(** C3. [fromStream] returns a new instance.  When the source is itself a
    [SmartStream], the new instance has the limit [Infinity], the timeout 0
    and the interval 0, whatever [props] holds for them, and its timer is
    the pair of no-ops.  When the source is any other stream, the new
    instance is the one [create] makes from [props]: a limit, a timeout or
    an interval supplied as a number is kept, and one that is not supplied
    gets its default (the default limit of the content type, 30000 ms,
    1000 ms). *)
Theorem fromStream_bounds (stream : nat) (props : option (gmap string value))
    (h h' : Heap.heap) (r : nat) :
  Pipeline.fromStream StringToNumber stream props h = (Ok r, h') ->
  exists s,
    r = List.length (Heap.objects h) /\
    Heap.objects h' = Heap.objects h ++ [Heap.ObjSmartStream s] /\
    ((exists source, Heap.objects h !! stream = Some (Heap.ObjSmartStream source)) ->
     Stream._limit s = Infinity /\
     Stream._timeout s = Finite 0 /\
     Stream._interval s = Finite 0 /\
     Stream._timer s = Some Stream.NOOP) /\
    ((forall source, Heap.objects h !! stream <> Some (Heap.ObjSmartStream source)) ->
     Stream.create StringToNumber (Heap.clock h) props = Ok s /\
     (forall n, Design.supplied props "limit" = VNum n -> Stream._limit s = n) /\
     (is_nullish (Design.supplied props "limit") = true ->
      Stream._limit s = Design.default_limit (Stream._contentType s)) /\
     (forall t, Design.supplied props "timeout" = VNum t -> ge t (Finite 0) = true ->
                Stream._timeout s = t) /\
     (Design.supplied props "timeout" = VUndefined ->
      Stream._timeout s = Finite 30000) /\
     (forall i, Design.supplied props "interval" = VNum i -> ge i (Finite 0) = true ->
                Stream._interval s = i) /\
     (Design.supplied props "interval" = VUndefined ->
      Stream._interval s = Finite 1000)).
Proof.
  rewrite fromStream_unfold. cbv zeta.
  match goal with |- context [Stream.create _ _ (Some ?P0)] => set (P := P0) end.
  destruct (Stream.create StringToNumber (Heap.clock h) (Some P)) as [s|e] eqn:Hc;
    [|discriminate].
  intros [= <- <-]. exists s.
  split; [reflexivity|]. split; [reflexivity|].
  unfold Stream.create in Hc.
  pose proof Hc as (p & [= <-] & Hv & Hi)%construct_Ok.
  apply validate_None in Hv as (_ & _ & _ & Hlim & _).
  apply initialize_Ok in Hi
    as (_ & _ & _ & _ & _ & _ & Hl & Ht & Hi' & Him & Htm).
  split.
  - intros [source Hsrc]. subst P. rewrite Hsrc in Hl, Ht, Hi'.
    rewrite <- !insert_union_l, !get_insert in Hl, Ht, Hi'.
    repeat (case_decide; try discriminate; try congruence).
    unfold Stream.num, ToNumber in Hl, Ht, Hi'.
    change (ge (Finite 0) (Finite 0)) with true in Ht, Hi'.
    change (or_else Infinity ?d) with Infinity in Hl.
    rewrite Hl, gt_Infinity in Him. rewrite Him, Ht in Htm.
    auto.
  - intros Hsrc.
    assert (P = assign Stream.defaults props) as ->.
    { subst P. destruct (Heap.objects h !! stream) as [[src| |]|]; try reflexivity.
      exfalso. eapply Hsrc. reflexivity. }
    change (assign Stream.defaults props ∪ Stream.defaults)
      with (assign Stream.defaults (Some (assign Stream.defaults props))) in *.
    rewrite assign_defaults_twice in *.
    rewrite !get_defaults in * by discriminate.
    split; [exact Hc|].
    split_and!.
    + intros n Hn. rewrite Hn in Hlim, Hl. unfold Stream.num, ToNumber in Hlim, Hl.
      apply orb_false_iff in Hlim as [Hnan Hle].
      unfold or_else in Hl. rewrite (positive_truthy n Hnan Hle) in Hl. exact Hl.
    + intros Hn. rewrite Hl.
      destruct (Design.supplied props "limit"); try discriminate; reflexivity.
    + intros t Hn Hge. rewrite Hn in Ht. unfold Stream.num, ToNumber in Ht.
      rewrite Hge in Ht. exact Ht.
    + intros Hn. rewrite Hn in Ht. exact Ht.
    + intros i Hn Hge. rewrite Hn in Hi'. unfold Stream.num, ToNumber in Hi'.
      rewrite Hge in Hi'. exact Hi'.
    + intros Hn. rewrite Hn in Hi'. exact Hi'.
Qed.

> _How to complete this task_:
Using the data above, repeat exactly the lines that begin at the line with "Stream._timer s = Some Stream.NOOP) /\" and end at the line with "Stream._interval s = i) /\", both ends included.

> _Your solution_:
     Stream._timer s = Some Stream.NOOP) /\
    ((forall source, Heap.objects h !! stream <> Some (Heap.ObjSmartStream source)) ->
     Stream.create StringToNumber (Heap.clock h) props = Ok s /\
     (forall n, Design.supplied props "limit" = VNum n -> Stream._limit s = n) /\
     (is_nullish (Design.supplied props "limit") = true ->
      Stream._limit s = Design.default_limit (Stream._contentType s)) /\
     (forall t, Design.supplied props "timeout" = VNum t -> ge t (Finite 0) = true ->
                Stream._timeout s = t) /\
     (Design.supplied props "timeout" = VUndefined ->
      Stream._timeout s = Finite 30000) /\
     (forall i, Design.supplied props "interval" = VNum i -> ge i (Finite 0) = true ->
                Stream._interval s = i) /\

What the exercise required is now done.